____ Source records

(* ===== verification/KvCache.v ===== *)
(** The key and value cache: [KvCache] and [PrefixCache] of
    src/crates/ntd-runtime/src/generation.rs.

    [append] and [truncate_left] change the cache in place, also on the way to
    an error: they return the result and the cache they leave. *)
From S2P Require Import Prelude Collections Float32 Tensor TensorTheorems Generator.

Module KvCache.
Import TensorOps TensorTheorems Generator.

Record KvLayerCache := mkLayer { kl_key : Tensor; kl_value : Tensor }.
Record KvCache := mkCache { kc_layers : gmap Z KvLayerCache }.
Definition KvCache_default : KvCache := mkCache ∅.
Inductive KvCacheError := KvInvalidRank | KvShapeMismatch | KvTensor.
Notation kv_result := (result KvCacheError).

Definition validate_kv_pair (key value : Tensor) : kv_result unit :=
  match shape key, shape value with
  | k :: ks, v :: vs => if negb (k =? v) || negb (bool_decide (ks = vs)) then Err KvShapeMismatch else Ok tt
  | _, _ => Err KvInvalidRank
  end.

Definition concat_sequence (left right : Tensor) : kv_result Tensor :=
  match shape left, shape right with
  | l :: ls, r :: rs =>
      if negb (bool_decide (ls = rs)) then Err KvShapeMismatch
      else
        let? n := ok_or (checked_add_usize l r) KvTensor in
        let? capacity := ok_or (checked_add_usize (len (data left)) (len (data right))) KvTensor in
        let? _ := with_capacity 4 capacity in
        map_err (λ _, KvTensor) (Tensor_new (n :: ls) (data left ++ data right))
  | _, _ => Err KvShapeMismatch
  end.

Definition retain_last_sequence (tensor : Tensor) (max_tokens : Z) : kv_result Tensor :=
  match shape tensor with
  | [] => Err KvInvalidRank
  | sequence :: rest =>
      if sequence <=? max_tokens then Ok tensor
      else
        let? row_width := if sequence =? 0 then Panic else Ok (len (data tensor) / sequence) in
        let keep := max_tokens in
        let? start := ok_or (if keep <=? sequence then checked_mul_usize (sequence - keep) row_width else None) KvTensor in
        let? kept := slice (data tensor) start (len (data tensor)) in
        map_err (λ _, KvTensor) (Tensor_new (keep :: rest) kept)
  end.

Definition layer (self : KvCache) (id : Z) : option KvLayerCache := kc_layers self !! id.
Definition set_layer (self : KvCache) (id : Z) (cache : KvLayerCache) : KvCache :=
  mkCache (<[id := cache]> (kc_layers self)).

(** [cache.key = f(&cache.key)?; cache.value = f(&cache.value)?] *)
Definition update_layer (f_key f_value : Tensor → kv_result Tensor) (self : KvCache) (id : Z) (cache : KvLayerCache)
  : kv_result unit * KvCache :=
  match f_key (kl_key cache) with
  | Ok key =>
      let self := set_layer self id (mkLayer key (kl_value cache)) in
      match f_value (kl_value cache) with
      | Ok value => (Ok tt, set_layer self id (mkLayer key value))
      | Err e => (Err e, self)
      | Panic => (Panic, self)
      end
  | Err e => (Err e, self)
  | Panic => (Panic, self)
  end.

Definition append (self : KvCache) (id : Z) (key value : Tensor) : kv_result unit * KvCache :=
  match validate_kv_pair key value with
  | Ok _ =>
      match layer self id with
      | Some existing =>
          update_layer (λ k, concat_sequence k key) (λ v, concat_sequence v value) self id existing
      | None => (Ok tt, set_layer self id (mkLayer key value))
      end
  | Err e => (Err e, self)
  | Panic => (Panic, self)
  end.

(** [for cache in self.layers.values_mut()] *)
Fixpoint truncate_layers (max_tokens : Z) (self : KvCache) (layers : list (Z * KvLayerCache)) : kv_result unit * KvCache :=
  match layers with
  | [] => (Ok tt, self)
  | (id, cache) :: rest =>
      match update_layer (λ k, retain_last_sequence k max_tokens) (λ v, retain_last_sequence v max_tokens) self id cache with
      | (Ok _, self) => truncate_layers max_tokens self rest
      | r => r
      end
  end.
Definition truncate_left (self : KvCache) (max_tokens : Z) : kv_result unit * KvCache :=
  truncate_layers max_tokens self (btree_iter (kc_layers self)).
Definition clear (self : KvCache) : KvCache := mkCache ∅.

Record PrefixCache := mkPrefix { pc_tokens : list Z; pc_kv : KvCache }.
Fixpoint common_prefix (l k : list Z) : Z :=
  match l, k with
  | x :: l, y :: k => if x =? y then 1 + common_prefix l k else 0
  | _, _ => 0
  end.
Definition reusable_prefix_len (self : PrefixCache) (tokens : list Z) : Z := common_prefix (pc_tokens self) tokens.

(** ** The invariant

    The two tensors of a layer have the same shape. *)
Record sequence_wf (t : Tensor) : Prop := {
  sq_wf : tensor_wf t;
  sq_rank : shape t ≠ [];
  sq_count : is_ok (element_count_usize (shape t)) = true;
}.
Record layer_wf (cache : KvLayerCache) : Prop := {
  lw_key : sequence_wf (kl_key cache);
  lw_value : sequence_wf (kl_value cache);
  lw_shape : shape (kl_key cache) = shape (kl_value cache);
}.
Definition kv_wf (self : KvCache) : Prop := map_Forall (λ _, layer_wf) (kc_layers self).
(* ===== verification/GgufTranscodeTheorems.v ===== *)
(** Transcoded tensors: their sizes, the transposition, and the packed scales. *)
From S2P Require Import Prelude Text Collections Effects Ir Float32 Tensor TensorTheorems Gguf GgufTheorems GgufTranscode.

Module GgufTranscodeTheorems.
Import TensorOps TensorTheorems Gguf GgufTheorems GgufTranscode.
Notation gguf_result := (result GgufError).

(** ** Loops that write every slot *)
Definition gives {E A} (P : A → Prop) (m : result E A) : Prop := ∃ a, m = Ok a ∧ P a.

Lemma gives_bind {E A B} (P : A → Prop) (Q : B → Prop) (m : result E A) (k : A → result E B) :
  gives P m → (∀ a, P a → gives Q (k a)) → gives Q (let? a := m in k a).
Proof. intros (a & -> & Ha) Hk. by apply Hk. Qed.
Lemma gives_impl {E A} (P Q : A → Prop) (m : result E A) : gives P m → (∀ a, P a → Q a) → gives Q m.
Proof. intros (a & -> & Ha) HQ. exists a. auto. Qed.

(** Every slot [x] of [l] is written, and a write keeps the others. *)
Lemma fold_writes {E S A} `{EqDecision A} (W : S → Prop) (Q : A → S → Prop) (f : S → A → result E S) l s :
  W s →
  (∀ s x, W s → x ∈ l → gives (λ s', W s' ∧ Q x s' ∧ ∀ y, y ≠ x → Q y s → Q y s') (f s x)) →
  gives (λ s', W s' ∧ (∀ x, x ∈ l → Q x s') ∧ ∀ y, y ∉ l → Q y s → Q y s') (fold_result f s l).
Proof.
  revert s. induction l as [|x l IH]; intros s Hs Hf; cbn.
  { exists s. split_and!; [done|done| |done]. intros x Hx. by apply not_elem_of_nil in Hx. }
  destruct (Hf s x Hs (list_elem_of_here _ _)) as (s1 & -> & H1 & Hx & Hother).
  destruct (IH s1 H1) as (s2 & -> & H2 & Hall & Hrest); [intros; apply Hf; [done|by right]|].
  exists s2. split_and!; [done|done| |].
  - intros y [->|Hy]%elem_of_cons; [|by apply Hall]. destruct (decide (x ∈ l)); [by apply Hall|by apply Hrest].
  - intros y [Hne Hy]%not_elem_of_cons HQ. apply Hrest; [done|]. by apply Hother.
Qed.
(** Two nested loops over the indices of a matrix. *)
Lemma nested_writes {E S} (W : S → Prop) (Q : Z → Z → S → Prop) (body : Z → S → Z → result E S) rows cols s :
  W s →
  (∀ s r c, W s → 0 ≤ r < rows → 0 ≤ c < cols →
     gives (λ s', W s' ∧ Q r c s' ∧ ∀ r' c', 0 ≤ r' < rows → 0 ≤ c' < cols → (r', c') ≠ (r, c) → Q r' c' s → Q r' c' s') (body r s c)) →
  gives (λ s', W s' ∧ ∀ r c, 0 ≤ r < rows → 0 ≤ c < cols → Q r c s')
    (fold_result (λ s r, fold_result (body r) s (upto cols)) s (upto rows)).
Proof.
  intros Hs Hbody. pose (Row r s := 0 ≤ r < rows → ∀ c, 0 ≤ c < cols → Q r c s).
  eapply gives_impl; [apply (fold_writes W Row); [done|]|].
  - clear s Hs. intros s r Hs Hr%elem_of_upto.
    pose (In s1 := W s1 ∧ ∀ y, y ≠ r → Row y s → Row y s1).
    eapply gives_impl; [apply (fold_writes In (λ c s, 0 ≤ c < cols → Q r c s))|].
    + by split.
    + intros s1 c [Hs1 Hkeep] Hc%elem_of_upto. eapply gives_impl; [by apply Hbody|].
      intros s2 (Hs2 & Hrc & Hother). split_and!; [split; [done|]|done|].
      * intros y Hy HR Hrow c' Hc'. apply Hother; [done|done|congruence|]. by apply Hkeep.
      * intros c' Hne HQ Hc'. apply Hother; [done|done|congruence|]. by apply HQ.
    + intros s1 ([Hs1 Hkeep] & Hall & _). split_and!; [done| |done].
      intros _ c Hc. apply Hall; [by apply elem_of_upto|done].
  - intros s' (Hs' & Hall & _). split; [done|]. intros r c Hr Hc. apply Hall; [by apply elem_of_upto|done|done].
Qed.

(** ** Transposition *)
Lemma splice_lookup {E A} (l src r : list A) t (i : nat) :
  splice (E:=E) l t src = Ok r →
  r !! i = if decide (t ≤ Z.of_nat i < t + len src) then src !! (i - Z.to_nat t)%nat else l !! i.
Proof.
  intros (Ht & Hle & _ & ->)%splice_Ok. unfold len in *.
  assert (length (take (Z.to_nat t) l) = Z.to_nat t) as Hl by (rewrite length_take; lia).
  destruct (decide (Z.of_nat i < t)).
  - rewrite decide_False by lia. rewrite lookup_app_l by lia. apply lookup_take_lt. lia.
  - rewrite lookup_app_r, Hl by lia. destruct (decide (Z.of_nat i < t + Z.of_nat (length src))).
    + rewrite decide_True by lia. apply lookup_app_l. lia.
    + rewrite decide_False by lia. rewrite lookup_app_r, lookup_drop by lia. f_equal. lia.
Qed.
Lemma slice_lookup {E A} (l r : list A) a b (k : Z) :
  slice (E:=E) l a b = Ok r → 0 ≤ k < b - a → r !! Z.to_nat k = l !! Z.to_nat (a + k).
Proof.
  intros (? & ? & ->)%slice_Ok%get_range_Some Hk. rewrite lookup_take_lt, lookup_drop by lia. f_equal. lia.
Qed.
(** Positions of a matrix of elements are distinct. *)
Lemma position_inj w r c r' c' cols k k' :
  0 ≤ k < w → 0 ≤ k' < w → 0 ≤ c < cols → 0 ≤ c' < cols → 0 ≤ r → 0 ≤ r' →
  (r * cols + c) * w + k = (r' * cols + c') * w + k' → r = r' ∧ c = c' ∧ k = k'.
Proof.
  intros ? ? ? ? ? ? He.
  destruct (Z.div_mod_unique w (r * cols + c) (r' * cols + c') k k') as [Hi ->]; [lia..|].
  destruct (Z.div_mod_unique cols r r' c c') as [-> ->]; [lia..|done].
Qed.

(** The element at [row], [col] of a matrix of [cols] columns and elements of [w] bytes. *)
Definition element_byte (l : bytes) (cols w row col k : Z) : option byte := l !! Z.to_nat ((row * cols + col) * w + k).

Lemma grow a w : 0 ≤ a → 0 < w → a ≤ a * w.
Proof. nia. Qed.

Section transpose.
Context (bs : bytes) (rows cols w : Z).
Context (Hrows : 0 ≤ rows) (Hcols : 0 ≤ cols) (Hw : 0 < w) (Hlen : len bs = rows * cols * w) (Hmax : len bs < 2 ^ 64).
(* ===== verification/LoweringTheorems.v ===== *)
(** What lowering gives: a graph that validates, tensors that fit its inputs, and
    the same whether the tensors stay in memory or go to a sink. *)
From S2P Require Import Prelude Text Collections Effects Descriptors NativeTensor NativeTokenizer Generative Capsule IrCodec TextTokenizer Gpt2 NativeProgram Ir Float32 Tensor TensorTheorems Gguf GgufTheorems GgufTranscode GgufTranscodeTheorems Lowering.

Module LoweringTheorems.
Import TensorOps TensorTheorems Gguf GgufTheorems GgufTranscode GgufTranscodeTheorems Lowering.

(** An operation that does not panic from the states of [P]. *)
Definition runs {S E A} (P : S → Prop) (m : op S E A) (Q : A → S → Prop) : Prop :=
  ∀ s, P s → match m s with (s', Ok a) => Q a s' | (_, Err _) => True | (_, Panic) => False end.

Section runs.
Context {S E : Type}.
Implicit Types P : S → Prop.
Lemma runs_bind {A B} P (m : op S E A) (k : A → op S E B) Q R :
  runs P m Q → (∀ a, runs (Q a) (k a) R) → runs P (op_bind m k) R.
Proof.
  intros Hm Hk s Hs. specialize (Hm s Hs). unfold op_bind. destruct (m s) as [s' [a|e|]]; [by apply Hk|done..].
Qed.
Lemma runs_weaken {A} (P P' : S → Prop) (m : op S E A) (Q Q' : A → S → Prop) :
  runs P m Q → (∀ s, P' s → P s) → (∀ a s, Q a s → Q' a s) → runs P' m Q'.
Proof. intros Hm HP HQ s Hs. specialize (Hm s (HP s Hs)). destruct (m s) as [s' [a|e|]]; auto. Qed.
Lemma runs_ret {A} P (a : A) : runs (E:=E) P (op_ret a) (λ x s, x = a ∧ P s).
Proof. intros s Hs. by split. Qed.
Lemma runs_err {A} P (e : E) (Q : A → S → Prop) : runs P (op_err e) Q.
Proof. by intros s Hs. Qed.
Lemma runs_lift {A} P (r : result E A) (Q : A → Prop) : yields Q r → runs P (op_lift r) (λ a s, Q a ∧ P s).
Proof. intros Hr s Hs. unfold op_lift. destruct r; cbn in *; [by split|done..]. Qed.
Lemma runs_pure {A} (φ : Prop) P (m : op S E A) Q : (φ → runs P m Q) → runs (λ s, φ ∧ P s) m Q.
Proof. intros Hm s [Hφ Hs]. by apply Hm. Qed.
Lemma runs_fst {T A} P (m : op S E A) Q (P' : S * T → Prop) (Q' : A → S * T → Prop) :
  runs P m Q → (∀ s t, P' (s, t) → P s) → (∀ a s s' t, P' (s, t) → Q a s' → Q' a (s', t)) → runs P' (on_fst m) Q'.
Proof.
  intros Hm HP HQ [s t] Hs. unfold on_fst. cbn [fst snd]. specialize (Hm s (HP s t Hs)).
  destruct (m s) as [s' [a|e|]]; [|done..]. by eapply HQ.
Qed.
End runs.
(* ===== verification/Backup.v ===== *)
(** Portable assets, the encrypted object store and backups of ntd-portability:
    asset.rs, crypto.rs, store.rs and backup.rs under src/crates/ntd-portability/src/.

    The cipher is the crate chacha20poly1305, a class; the store is the state of its
    operations, so an error keeps what an operation did before it. *)
From S2P Require Import NativeTokenizer Ir Hash Capsule Prelude Text Collections Codec WireFormat WireTables Effects.

(** [XChaCha20Poly1305::new(key).encrypt] and [.decrypt]: key, nonce, associated data, message. *)
Class BackupCipher := {
  xchacha_encrypt : bytes → bytes → bytes → bytes → option bytes;
  xchacha_decrypt : bytes → bytes → bytes → bytes → option bytes;
}.
(** The [Debug] text of a capsule error. *)
Class CapsuleErrorText := { debug_capsule_error : CapsuleError → string }.

Module Backup.

Inductive PortabilityError :=
  | InvalidAsset
  | InvalidCapsule (reason : string)
  | InvalidBackup
  | CryptoFailure
  | IntegrityMismatch
  | MissingObject (digest : Digest)
  | DuplicateAsset
  | EmptyBackup
  | Overflow.
#[export] Instance backup_cursor : CursorErrors PortabilityError :=
  {| err_truncated := InvalidBackup; err_cursor_overflow := Overflow |}.
#[export] Instance backup_errors : FormatErrors PortabilityError :=
  {| err_utf8 := InvalidBackup; err_boolean _ := InvalidBackup; err_non_canonical := InvalidBackup |}.

(** ** Assets *)
Inductive AssetClass := ClassModel | ClassCapability | ClassMemory | ClassState.
#[export] Instance AssetClass_eq_dec : EqDecision AssetClass.
Proof. solve_decision. Defined.
Definition asset_class_tag (c : AssetClass) : Z :=
  match c with ClassModel => 1 | ClassCapability => 2 | ClassMemory => 3 | ClassState => 4 end.
Definition AssetClass_try_from (value : Z) : result PortabilityError AssetClass :=
  if value =? 1 then Ok ClassModel
  else if value =? 2 then Ok ClassCapability
  else if value =? 3 then Ok ClassMemory
  else if value =? 4 then Ok ClassState
  else Err InvalidAsset.

Record PortableAsset := mkAsset {
  pa_class : AssetClass;
  pa_asset_id : string;
  pa_version : Z;
  pa_capsule : bytes;
  pa_digest : Digest;
}.
Definition is_stateful (self : PortableAsset) : bool :=
  match pa_class self with ClassMemory | ClassState => true | _ => false end.
Definition kind_allowed (class : AssetClass) (kind : CapsuleKind) : bool :=
  match class with
  | ClassModel | ClassCapability => match kind with Full | Thin => true | State => false end
  | ClassMemory | ClassState => bool_decide (kind = State)
  end.
Definition from_capsule `{CapsuleErrorText} (class : AssetClass) (asset_id : string) (version : Z) (capsule : bytes)
  : result PortabilityError PortableAsset :=
  let asset_id := trim asset_id in
  if string_is_empty asset_id || (version =? 0) || bool_decide (capsule = []) then Err InvalidAsset
  else
    let? view := map_err (λ e, InvalidCapsule (debug_capsule_error e)) (CapsuleView_read capsule) in
    if negb (kind_allowed class (vw_kind view)) then Err InvalidAsset
    else Ok (mkAsset class asset_id version capsule (sha256 capsule)).
Definition restored_asset (assets : list PortableAsset) (class : AssetClass) (asset_id : string) : option PortableAsset :=
  List.find (λ a, bool_decide (pa_class a = class) && bool_decide (pa_asset_id a = asset_id)) assets.

(** ** Encryption *)
Definition object_nonce (digest : Digest) : bytes := take 24 (sha256 (string_bytes "NTD97-PSI-OBJECT-NONCE-v1" ++ digest)).
Definition object_aad (digest : Digest) (logical_len : Z) : bytes :=
  string_bytes "NTD97-PSI-OBJECT-v1" ++ digest ++ to_le 8 logical_len.
Section cipher.
Context `{BackupCipher}.
Definition BackupKey_seal (key nonce aad plaintext : bytes) : result PortabilityError bytes :=
  ok_or (xchacha_encrypt key nonce aad plaintext) CryptoFailure.
Definition BackupKey_open (key nonce aad ciphertext : bytes) : result PortabilityError bytes :=
  ok_or (xchacha_decrypt key nonce aad ciphertext) CryptoFailure.
End cipher.

(** ** The object store *)
Record EncryptedObject := mkObject { eo_digest : Digest; eo_logical_len : Z; eo_ciphertext : bytes }.
Record SovereignObjectStore := mkStore { os_key : bytes; os_objects : gmap Digest EncryptedObject }.
Definition SovereignObjectStore_new (key : bytes) : SovereignObjectStore := mkStore key ∅.
Definition add_object (object : EncryptedObject) (store : SovereignObjectStore) : SovereignObjectStore :=
  mkStore (os_key store) (<[eo_digest object := object]> (os_objects store)).

Section store.
Context `{BackupCipher}.
Definition decrypt_record (store : SovereignObjectStore) (object : EncryptedObject) : result PortabilityError bytes :=
  let? plaintext := BackupKey_open (os_key store) (object_nonce (eo_digest object))
                      (object_aad (eo_digest object) (eo_logical_len object)) (eo_ciphertext object) in
  if bool_decide (sha256 plaintext = eo_digest object) then Ok plaintext else Err IntegrityMismatch.
Definition store_get (store : SovereignObjectStore) (digest : Digest) : result PortabilityError bytes :=
  let? object := ok_or (os_objects store !! digest) (MissingObject digest) in decrypt_record store object.
Definition store_record (store : SovereignObjectStore) (digest : Digest) : result PortabilityError EncryptedObject :=
  ok_or (os_objects store !! digest) (MissingObject digest).
Definition object_count (store : SovereignObjectStore) : Z := Z.of_nat (size (os_objects store)).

________

Look through the entries above, and wherever a line holds the string "tensors", copy it.

• Exercise output:
    The two tensors of a layer have the same shape. *)
(** Transcoded tensors: their sizes, the transposition, and the packed scales. *)
(** What lowering gives: a graph that validates, tensors that fit its inputs, and
    the same whether the tensors stay in memory or go to a sink. *)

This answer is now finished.